You know they say that each snowflake is completely unique, no two the same? Every life, all of fate’s permutations considered, would be too, wouldn’t it? Yet we seem to reject, suppress, and fear exceptionality, in ourselves and in others. It’s easier to blend. There’s safety in anonymity
Andy Hartzell’s Fox Bunny Funny is the tale of a little misfit fox child. He knows he’s different. He’s ashamed. He struggles with it, confusing and worrying his parents until they send him off to the fox cub scouts to be conditioned and cultivated into a fox adolescent of the more typical sort. On his own, his well-being, maybe even survival, depend on his fitting-in. And he prevails, faking it and fending off his true nature in the name of conformity. This is no kind of victory, though, with our protagonist ultimately betraying himself and falling into a joyless life, contrary to his nature and banal in its evils. And so it cannot end here.

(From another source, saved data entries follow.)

(* ===== verification/Producer.v ===== *)
(** Package [executers], part two: making and checking blocks
    (executers/block_producer.go).

    The operations run on the executer; [bc] is what [BlockchainInfo] reports
    and [w] the node's wallet.  The finality channel is represented by the
    executed keys its goroutine holds, as for [Execute].  Execution updates
    the transactions of the block in place, so the bundle of a new block holds
    the updated ones. *)
From S2P Require Import Prelude Json JsonLaws Common External Merkle Accounts Txs Blocks Rpc Memory.
From S2P Require Import Storage Executers.
Open Scope Z_scope.

Section producer.
Context `{Sha3, Ed25519, Base58, ExpSlices, MapOrder, Bolt}.

(** [now] is [time.Now().Unix()]. *)
Definition BlockProducer_NewBlock (now : Z) (bc : Blockchain) (w : Wallet)
  : M Executer (result (Block * publicKeys)) :=
  let* x := get in
  let* txsInBlock := lift (GetTxsForBlock (env_mem (exe_env x))) in
  let* r := Execute (default [] txsInBlock) in
  let '(executedTxs, res) := r in
  let bundle := mkTxBundle (match txsInBlock with Some _ => Some executedTxs | None => None end) in
  match res with
  | Err e => ret (Err e)
  | Ok finCh =>
      let* st := mem GetStateHash in
      match st with
      | Err e => ret (Err e)
      | Ok state =>
          let blk := NewBlock now (nextHeight bc) (Wallet_PublicKey w) bundle
                       (previousBlockHash bc) state in
          let* hashed := lift (HashBlock blk) in
          match hashed with
          | Err e => ret (Err e)
          | Ok blk =>
              let* sig := lift (Wallet_SignRaw w (bi_Hash (Info blk))) in
              ret (Ok (set_Block_Signature sig blk, finCh))
          end
      end
  end.

(** Check height and previous hash. *)
Definition CheckBlockInfo (bc : Blockchain) (blk : Block) : bool :=
  if negb (bi_Height (Info blk) =? nextHeight bc) then false
  else if negb (bytes_Equal (PreviousBlockHash blk) (previousBlockHash bc)) then false
  else true.

(** Check state. *)
Definition CheckStateHash (blk : Block) : M Executer (result (bool * gobytes)) :=
  let* r := mem GetStateHash in
  match r with
  | Err e => ret (Err e)
  | Ok stateHash =>
      if negb (bytes_Equal stateHash (StateHash blk)) then ret (Ok (false, stateHash))
      else ret (Ok (true, stateHash))
  end.

(** Check hash. *)
Definition CheckBlockHash (bc : Blockchain) (blk : Block) (stateHash : gobytes)
  : outcome (result bool) :=
  let^ r := HashTransactions (Bundle blk) in
  match r with
  | Err e => Done (Err e)
  | Ok txHash =>
      let add := raw txHash ++ raw (previousBlockHash bc) ++ raw stateHash in
      if negb (bytes_Equal (bi_Hash (Info blk)) (Some (Sum256 add))) then Done (Ok false)
      else Done (Ok true)
  end.

(** The bundle of a block after its transactions were executed in place. *)
Definition set_Transactions (l : list Transaction) (b : Block) : Block :=
  mkBlock (Info b)
    (mkTxBundle (match Transactions (Bundle b) with Some _ => Some l | None => None end))
    (PreviousBlockHash b) (StateHash b).

(** The verdict, the finality channel and the error; with the block, whose
    transactions have been updated. *)
Definition BlockProducer_Verify (bc : Blockchain) (blk : Block)
  : M Executer (bool * option publicKeys * option error * Block) :=
  if negb (CheckBlockInfo bc blk) then ret (false, None, None, blk)
  else
    let* r := Execute (default [] (Transactions (Bundle blk))) in
    let '(executedTxs, res) := r in
    let blk := set_Transactions executedTxs blk in
    match res with
    | Err e => ret (false, None, None, blk)
    | Ok finalizeCh =>
        let* st := CheckStateHash blk in
        match st with
        | Err e => ret (false, Some finalizeCh, Some e, blk)
        | Ok (ok, state) =>
            if negb ok then ret (false, Some finalizeCh, None, blk)
            else
              let* h := lift (CheckBlockHash bc blk state) in
              match h with
              | Err e => ret (false, Some finalizeCh, Some e, blk)
              | Ok ok =>
                  if negb ok then ret (false, Some finalizeCh, None, blk)
                  else ret (true, Some finalizeCh, None, blk)
              end
        end
    end.
End producer.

While cutely drawn and wordlessly told, Fox Bunny Funny is not a light read. There are happy and funny moments, and there’s comfort in its spirit, but this is a work of philosophy. With its allusions to karma and samsara, Hartzell reveals himself as, at least, a student of Eastern thought. And while it all may be an illusion and a matter of perception, suffering can certainly feel undeniably real.